» **Records contained in a dataset**:
•••••
(** [__get_where_pointer(data, dim, threshold)].  [dummy] is the block of
    [dim] longs that [malloc] hands out, with whatever it holds.  The result
    is the pair behind the returned pointer: [where[0]], the array [arr] of
    [arr_size] indices copied out of [dummy], and the value of [arr_size],
    whose address is [where[1]]. *)
Definition get_where_pointer (data : list elt) (dim : Z) (threshold : float)
  (dummy : list Z) : option (list Z * Z)%type :=
  match where_loop (Z.to_nat dim) 0 data threshold dummy 0 with
  | Some (dummy', arr_size) =>
      Some (firstn (Z.to_nat arr_size) dummy', arr_size)
  | None => None
  end.

(** The indices in the words of the documentation of [where_greater]:
    "all indices n such that arr[n] > threshold", in increasing order. *)
Definition selects (data : list elt) (threshold : float) (n : nat) : bool :=
  match nth_error data n with
  | Some d => threshold <? to_double d
  | None => false
  end.

Definition where_indices (data : list elt) (dim : Z) (threshold : float)
  : list Z :=
  map Z.of_nat (filter (selects data threshold) (seq 0 (Z.to_nat dim))).

End Where.

Definition Where_Greater_Double (data : list float) (dim : Z)
  (threshold : float) (dummy : list Z) : option (list Z * Z)%type :=
  get_where_pointer float (fun d : float => d) data dim threshold dummy.

Definition Where_Greater_Long (data : list Z) (dim : Z)
  (threshold : float) (dummy : list Z) : option (list Z * Z)%type :=
  get_where_pointer Z of_Z data dim threshold dummy.

(** *** double_fresnel_scale *)

Section FresnelScale.

(** [Fresnel_Scale_Double], defined in another translation unit. *)
Variable Fresnel_Scale_Double : float -> float -> float -> float -> float.

(** [(steps[k] != 0)] *)
Definition step_flag (step : Z) : nat := if (step =? 0)%Z then 0 else 1.

(** The loop of [double_fresnel_scale], with [n] passes left and the four
    running indices; the result is what it writes to [out[i]], [out[i+1]],
    ...  [None] when an input is read out of bounds. *)
Fixpoint fresnel_scale_loop (n : nat) (lambda d phi b : list float)
  (l_step d_step p_step b_step : nat) (j k l m : nat)
  : option (list float) :=
  match n with
  | O => Some []
  | S n' =>
      match nth_error lambda j, nth_error d k,
            nth_error phi l, nth_error b m with
      | Some lambda_j, Some d_k, Some phi_l, Some b_m =>
          match fresnel_scale_loop n' lambda d phi b
                  l_step d_step p_step b_step
                  (j + l_step) (k + d_step) (l + p_step) (m + b_step) with
          | Some out =>
              Some (Fresnel_Scale_Double lambda_j d_k phi_l b_m :: out)
          | None => None
          end
      | _, _, _, _ => None
      end
  end.

Definition double_fresnel_scale (lambda d phi b : list float)
  (dimensions : Z) (steps : list Z) : option (list float) :=
  let l_step := step_flag (nth 0 steps 0%Z) in
  let d_step := step_flag (nth 1 steps 0%Z) in
  let p_step := step_flag (nth 2 steps 0%Z) in
  let b_step := step_flag (nth 3 steps 0%Z) in
  let dim := dimensions in
  fresnel_scale_loop (Z.to_nat dim) lambda d phi b
    l_step d_step p_step b_step 0 0 0 0.

End FresnelScale.

(** A stand-in for [Fresnel_Scale_Double] that keeps its four arguments
    apart, to run the loop on concrete arrays. *)
Definition sum_Fresnel_Scale (lambda d phi b : float) : float :=
  lambda + 2 * d + 4 * phi + 8 * b.

End Numerics.

(** ** More wrappers of the extension module *)

Module MoreWrappers.

Import CDouble CPython Wrappers.
Local Open Scope Z_scope.

(** *** OneVarFunctionForNumpy *)

(** [_array_from_one(x, y, dim, f)]:
    the loop over [i < dim] that stores [f(x[i])] into [y[i]]. *)
Definition array_from_one (x : list npy_scalar) (dim : Z)
  (f : npy_scalar -> npy_scalar) : list npy_scalar :=
  map f (firstn (Z.to_nat dim) x).

(** The body of the macro [OneVarFunctionForNumpy(FuncName, CName)] is,
    statement for statement, the function [besselJ0] of _bessel.h with
    [_array_from_one] as its loop and the routines [CName##_Float],
    [CName##_Double], ... in the places of [BesselJ0_Float],
    [BesselJ0_Double], ...; the last integer branch tests [NPY_ULONG] again
    and calls [CName##_Long_Long] there too. *)
Definition OneVarFunctionForNumpy
  (CName_Float CName_Double CName_Long_Double CName_Char CName_UChar
   CName_Short CName_UShort CName_Int CName_UInt CName_Long CName_ULong
   CName_Long_Long : npy_scalar -> npy_scalar)
  (args : list PyObject) : outcome :=
  besselJ0 CName_Float CName_Double CName_Long_Double CName_Char CName_UChar
    CName_Short CName_UShort CName_Int CName_UInt CName_Long CName_ULong
    CName_Long_Long array_from_one args.

(** The element types the one-variable wrappers convert. *)
Definition handled_type (t : NPY_TYPES) : bool :=
  match t with
  | NPY_FLOAT | NPY_DOUBLE | NPY_LONGDOUBLE
  | NPY_BYTE | NPY_UBYTE | NPY_SHORT | NPY_USHORT | NPY_INT | NPY_UINT
  | NPY_LONG | NPY_ULONG | NPY_LONGLONG => true
  | _ => false
  end.

(** The element type of the array a one-variable wrapper returns. *)
Definition output_type (t : NPY_TYPES) : NPY_TYPES :=
  match t with
  | NPY_FLOAT => NPY_FLOAT
  | NPY_LONGDOUBLE => NPY_LONGDOUBLE
  | _ => NPY_DOUBLE
  end.

(** The routine a one-variable wrapper applies to the elements of an array
    of type [t]. *)
Definition routine_for
  (CName_Float CName_Double CName_Long_Double CName_Char CName_UChar
   CName_Short CName_UShort CName_Int CName_UInt CName_Long CName_ULong
   CName_Long_Long : npy_scalar -> npy_scalar)
  (t : NPY_TYPES) : npy_scalar -> npy_scalar :=
  match t with
  | NPY_FLOAT => CName_Float
  | NPY_DOUBLE => CName_Double
  | NPY_LONGDOUBLE => CName_Long_Double
  | NPY_BYTE => CName_Char
  | NPY_UBYTE => CName_UChar
  | NPY_SHORT => CName_Short
  | NPY_USHORT => CName_UShort
  | NPY_INT => CName_Int
  | NPY_UINT => CName_UInt
  | NPY_LONG => CName_Long
  | NPY_ULONG => CName_ULong
  | _ => CName_Long_Long
  end.

(** *** max and min *)

Section MaxMin.

(** The [Max_*] and [Min_*] routines are defined in another translation
    unit. *)
Variables Max_Float Max_Double Max_Long_Double
  : list npy_scalar -> Z -> float.
Variables Max_Short Max_Int Max_Long Max_Long_Long
  : list npy_scalar -> Z -> Z.
Variables Min_Float Min_Double Min_Long_Double
  : list npy_scalar -> Z -> float.
Variables Min_Short Min_Int Min_Long Min_Long_Long
  : list npy_scalar -> Z -> Z.

(** The array branch of [max]; every [goto FAIL] is the TypeError. *)
Definition max_array (arr : PyArrayObject) : outcome :=
  if negb (PyArray_NDIM arr =? 1) then Raise PyExc_TypeError
  else
    let typenum := PyArray_TYPE arr in
    let dim := to_npy_int (hd 0 (PyArray_DIMS arr)) in
    let data := PyArray_DATA arr in
    if dim =? 0 then Raise PyExc_TypeError
    else
      match typenum with
      | NPY_FLOAT => Return (PyFloat (Max_Float data dim))
      | NPY_DOUBLE => Return (PyFloat (Max_Double data dim))
      | NPY_LONGDOUBLE => Return (PyFloat (Max_Long_Double data dim))
      | NPY_SHORT => Return (PyLong (Max_Short data dim))
      | NPY_INT => Return (PyLong (Max_Int data dim))
      | NPY_LONG => Return (PyLong (Max_Long data dim))
      | NPY_LONGLONG => Return (PyLong (Max_Long_Long data dim))
      | _ => Raise PyExc_TypeError
      end.

Definition max (args : list PyObject) : outcome :=
  match args with
  | [] => Undefined      (* PyTuple_GetItem(args, 0) is NULL *)
  | tuple :: _ =>
      if PyLong_Check tuple then
        match PyArg_ParseTuple [fmt_l] args with
        | Some [C_long max] => Return (PyLong max)
        | _ => Raise PyExc_TypeError
        end
      else if PyFloat_Check tuple then
        match PyArg_ParseTuple [fmt_d] args with
        | Some [C_double max] => Return (PyFloat max)
        | _ => Raise PyExc_TypeError
        end
      else
        match PyArg_ParseTuple [fmt_O_array] args with
        | Some [C_array arr] => max_array arr
        | _ => Raise PyExc_TypeError
        end
  end.

Definition min_array (arr : PyArrayObject) : outcome :=
  if negb (PyArray_NDIM arr =? 1) then Raise PyExc_TypeError
  else
    let typenum := PyArray_TYPE arr in
    let dim := to_npy_int (hd 0 (PyArray_DIMS arr)) in
    let data := PyArray_DATA arr in
    if dim =? 0 then Raise PyExc_TypeError
    else if type_eqb typenum NPY_FLOAT then
      Return (PyFloat (Min_Float data dim))
    else if type_eqb typenum NPY_DOUBLE then
      Return (PyFloat (Min_Double data dim))
    else if type_eqb typenum NPY_LONGDOUBLE then
      Return (PyFloat (Min_Long_Double data dim))
    else if type_eqb typenum NPY_SHORT then
      Return (PyLong (Min_Short data dim))
    else if type_eqb typenum NPY_INT then
      Return (PyLong (Min_Int data dim))
    else if type_eqb typenum NPY_LONG then
      Return (PyLong (Min_Long data dim))
    else if type_eqb typenum NPY_LONGLONG then
      Return (PyLong (Min_Long_Long data dim))
    else Raise PyExc_TypeError.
•••••
Whenever a line above includes "OneVarFunctionForNumpy", copy it in full.

» **SOLUTION FOR THIS PROBLEM**:
(** *** OneVarFunctionForNumpy *)
(** The body of the macro [OneVarFunctionForNumpy(FuncName, CName)] is,
Definition OneVarFunctionForNumpy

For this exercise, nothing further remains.